Corn and Soybean Planting Progress a Bit Slower Than Expected

Posted on Tue, 05/26/2020 - 15:56

Corn planting advanced eight percentage points over the past week to 88% complete, as rains slowed efforts a bit more than anticipated. Analysts polled by Reuters expected USDA to report planting was 90% complete as of Sunday. But progress is still ahead of 82% complete for the five-year average.

How many acres in North Dakota will be claimed as prevent-plant (PP) or switched to beans has been a hot topic. Today’s update shows North Dakota farmers pushed planting an impressive 34 points to 54% complete, though that was still 25 points behind the five-year average. Based on planting intentions of 3.2 million acres, that signals nearly 1.5 million acres had yet to be seeded as of Sunday. The final PP insurance data for much of the state was May 25.

Illinois had 89% of the crop in as of Sunday (82% on average), with Indiana at 80% planted (69%), Iowa at 97% (91%), Kansas at 87% (81%), Minnesota at 98% (88%), Nebraska at 97% (89%) and South Dakota at 86% (74%).

USDA says 64% of the corn crop was emerged as of Sunday, which was six points ahead of the average for this point in the season.

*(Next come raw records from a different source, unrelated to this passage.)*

Lemma run_detached : forall ops w,
  detached w ->
  match run ops w with
  | Some w' => detached w' /\ trace w' = trace w
  | None => exists host, In (OpSetRenderFrameHost host) ops
  end.
Proof.
  induction ops as [|op rest IH]; intros w Hd; simpl.
  - split; [exact Hd|reflexivity].
  - destruct (step op w) as [w1|] eqn:Hstep.
    + destruct (step_detached _ Hd Hstep) as (Hd1 & Htr & _).
      specialize (IH w1 Hd1). destruct (run rest w1) as [w'|].
      * rewrite <- Htr. exact IH.
      * destruct IH as (host & Hin). exists host; right; exact Hin.
    + destruct (step_detached_total _ Hd Hstep) as (host & ->).
      exists host; left; reflexivity.
Qed.

(** C2.  Whatever the world before it, Detach leaves IsValid false, the
    queue empty and the trace of calls as it was, so nothing queued is
    delivered.  After any further calls IsValid is still false and no call
    has reached the peer or the browser; a further SendToRenderFrame, or a
    member function that ends in it, returns with the handle and the trace
    unchanged (off the UI thread it only posts itself to the UI thread,
    where it then does nothing).  The one call that does not return on a
    detached handle is SetRenderFrameHost, which fails its CHECK. *)
Theorem Detach_is_final : forall (w : World) (ops : list Op),
  IsValid (self (Detach w)) = false /\
  queued_actions_ (self (Detach w)) = [] /\
  trace (Detach w) = trace w /\
  match run ops (Detach w) with
  | Some w' =>
      IsValid (self w') = false /\
      trace w' = trace w /\
      forall op, peer_directed op = true ->
        exists w'', step op w' = Some w'' /\ self w'' = self w' /\ trace w'' = trace w'
  | None => exists host, In (OpSetRenderFrameHost host) ops
  end.
Proof.
  intros w ops. pose proof (Detach_detached w) as Hd.
  split; [apply detached_not_valid, Hd|].
  split; [apply Hd|].
  assert (Htr : trace (Detach w) = trace w) by reflexivity.
  split; [exact Htr|].
  pose proof (run_detached ops Hd) as Hrun.
  destruct (run ops (Detach w)) as [w'|]; [|exact Hrun].
  destruct Hrun as (Hd' & Htr').
  split; [apply detached_not_valid, Hd'|].
  split; [congruence|].
  intros op Hpeer. destruct (step op w') as [w''|] eqn:Hstep.
  - destruct (step_detached _ Hd' Hstep) as (_ & Ht & Hs).
    exists w''; auto.
  - destruct (step_detached_total _ Hd' Hstep) as (host & ->). discriminate.
Qed.

End AfterDetach.

Lemma Detach_is_final_witness :
  exists w',
    run (helpers := Examples.example_helpers) Examples.calls_after_detach
      (Detach Examples.queued_child) = Some w' /\
    IsValid (self w') = false /\
    trace w' = [] /\
    exists w'',
      step (helpers := Examples.example_helpers) (OpSendCommand CEF_UIT "Copy") w' = Some w'' /\
      self w'' = self w' /\ trace w'' = trace w'.
Proof.
  destruct (@Detach_is_final Examples.example_helpers Examples.queued_child
              Examples.calls_after_detach) as (_ & _ & _ & H).
  destruct (run (helpers := Examples.example_helpers) Examples.calls_after_detach
              (Detach Examples.queued_child)) as [w'|] eqn:Hrun.
  - exists w'. destruct H as (Hv & Ht & Hop).
    split; [reflexivity|]. split; [exact Hv|]. split; [exact Ht|].
    exact (Hop (OpSendCommand CEF_UIT "Copy") eq_refl).
  - discriminate Hrun.
Defined.

(** ** Frame identifiers *)

Lemma drain_keeps_is_main_frame : forall queue w,
  is_main_frame_ (self (drain_queued_actions queue w)) = is_main_frame_ (self w).
Proof.
  induction queue as [|front rest IH]; intros w; simpl; [reflexivity|].
  rewrite IH. simpl. destruct (render_frame_ (self w)); reflexivity.
Qed.

Lemma FrameAttached_keeps_is_main_frame : forall w,
  is_main_frame_ (self (FrameAttached w)) = is_main_frame_ (self w).
Proof.
  intros w. unfold FrameAttached.
  destruct (is_attached_ (self w)); simpl; [reflexivity|].
  rewrite drain_keeps_is_main_frame. simpl.
  unfold GetRenderFrame. destruct (negb _ && _); reflexivity.
Qed.

Section FrameIdentifiers.
Context {helpers : Helpers}.

(** [is_main_frame_] is written by the constructors only. *)
Lemma step_keeps_is_main_frame : forall op w w',
  step op w = Some w' -> is_main_frame_ (self w') = is_main_frame_ (self w).
Proof.
  intros op w w' Hstep.
  destruct op; simpl in Hstep;
    try (injection Hstep as <-; apply FrameAttached_keeps_is_main_frame).
  all: destruct w as [[m i b fo u n p q rf rfh a] tr tasks];
    unfold_members Hstep;
    simpl in Hstep; break_step Hstep; try discriminate;
    injection Hstep as <-; reflexivity.
Qed.

Lemma run_keeps_is_main_frame : forall ops w w',
  run ops w = Some w' -> is_main_frame_ (self w') = is_main_frame_ (self w).
Proof.
  induction ops as [|op rest IH]; intros w w' Hrun; simpl in Hrun.
  - injection Hrun as <-; reflexivity.
  - destruct (step op w) as [w1|] eqn:Hstep; [|discriminate].
    rewrite (IH _ _ Hrun). exact (step_keeps_is_main_frame _ _ Hstep).
Qed.

(** C4, as the code has it.  On a handle constructed as the main frame,
    after any calls, GetFrameId is the sentinel kMainFrameId = -1 whatever
    the frame id tracked in frame_id_.  GetIdentifier returns the tracked
    frame_id_ itself: kInvalidFrameId on a fresh handle, the packed
    (process id, routing id) of the host once one is bound. *)
Theorem main_frame_identifiers :
  forall (w : World) (ops : list Op) (w' : World),
    is_main_frame_ (self w) = true ->
    run ops w = Some w' ->
    GetFrameId (self w') = kMainFrameId /\
    GetIdentifier (self w') = frame_id_ (self w') /\
    (forall browser_info parent_frame_id,
       GetIdentifier (self (CefFrameHostImpl_new browser_info true parent_frame_id)) =
       kInvalidFrameId) /\
    (forall host bound,
       SetRenderFrameHost host w' = Some bound ->
       GetFrameId (self bound) = kMainFrameId /\
       GetIdentifier (self bound) =
         frame_util_MakeFrameId (GetProcess_GetID host) (GetRoutingID host)).
Proof.
  intros w ops w' Hmain Hrun.
  pose proof (run_keeps_is_main_frame _ _ Hrun) as Hkeep.
  rewrite Hmain in Hkeep.
  split; [unfold GetFrameId; rewrite Hkeep; reflexivity|].
  split; [reflexivity|]. split; [reflexivity|].
  intros host bound Hbind.
  pose proof (step_keeps_is_main_frame (OpSetRenderFrameHost host) _ Hbind) as Hb.
  rewrite Hkeep in Hb. split.
  - unfold GetFrameId. rewrite Hb. reflexivity.
  - revert Hbind. unfold SetRenderFrameHost.
    destruct (browser_info_ (self w')); [|discriminate].
    intros H; injection H as <-. reflexivity.
Qed.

There was a bit of a surprise as USDA issued its initial crop condition rating of the season (it did not indicate this would be coming in last week’s report). It rated 70% of the crop in “good” to “excellent” (G/E) condition. Last year, USDA rated 59% of the crop in G/E condition in its initial update — but that update came on June 10. 

 

This week

Last week

Year-ago

Very poor

1

NA

NA

Poor

4

NA

NA

Fair

25

NA

NA

Good

58

NA

NA

Excellent

12

NA

NA

 

Soybean planting also falls short of expectations, but still well ahead of average

Soybean planting advanced 12 points to 65% complete the week ended May 24, which was four points slower than analysts surveyed by Reuters expected on average. The five-year average is for planting to be 55% complete at this point in the season. Once again, progress is quite a bit more advanced in the western Belt than the eastern Corn Belt, though most primary producing states are running ahead of the norm.

Illinois has planted 65% of its intended acres (56% on average), with Indiana at 66% planted (48%), Iowa at 92% (64%), Minnesota at 88% (70%), Missouri at 39% (40%), Nebraska at 89% (62%), North Dakota at 53% (44%) and South Dakota at 62% (47%).

USDA reports that 35% of the U.S. soybean crop has emerged versus 27% for the five-year average.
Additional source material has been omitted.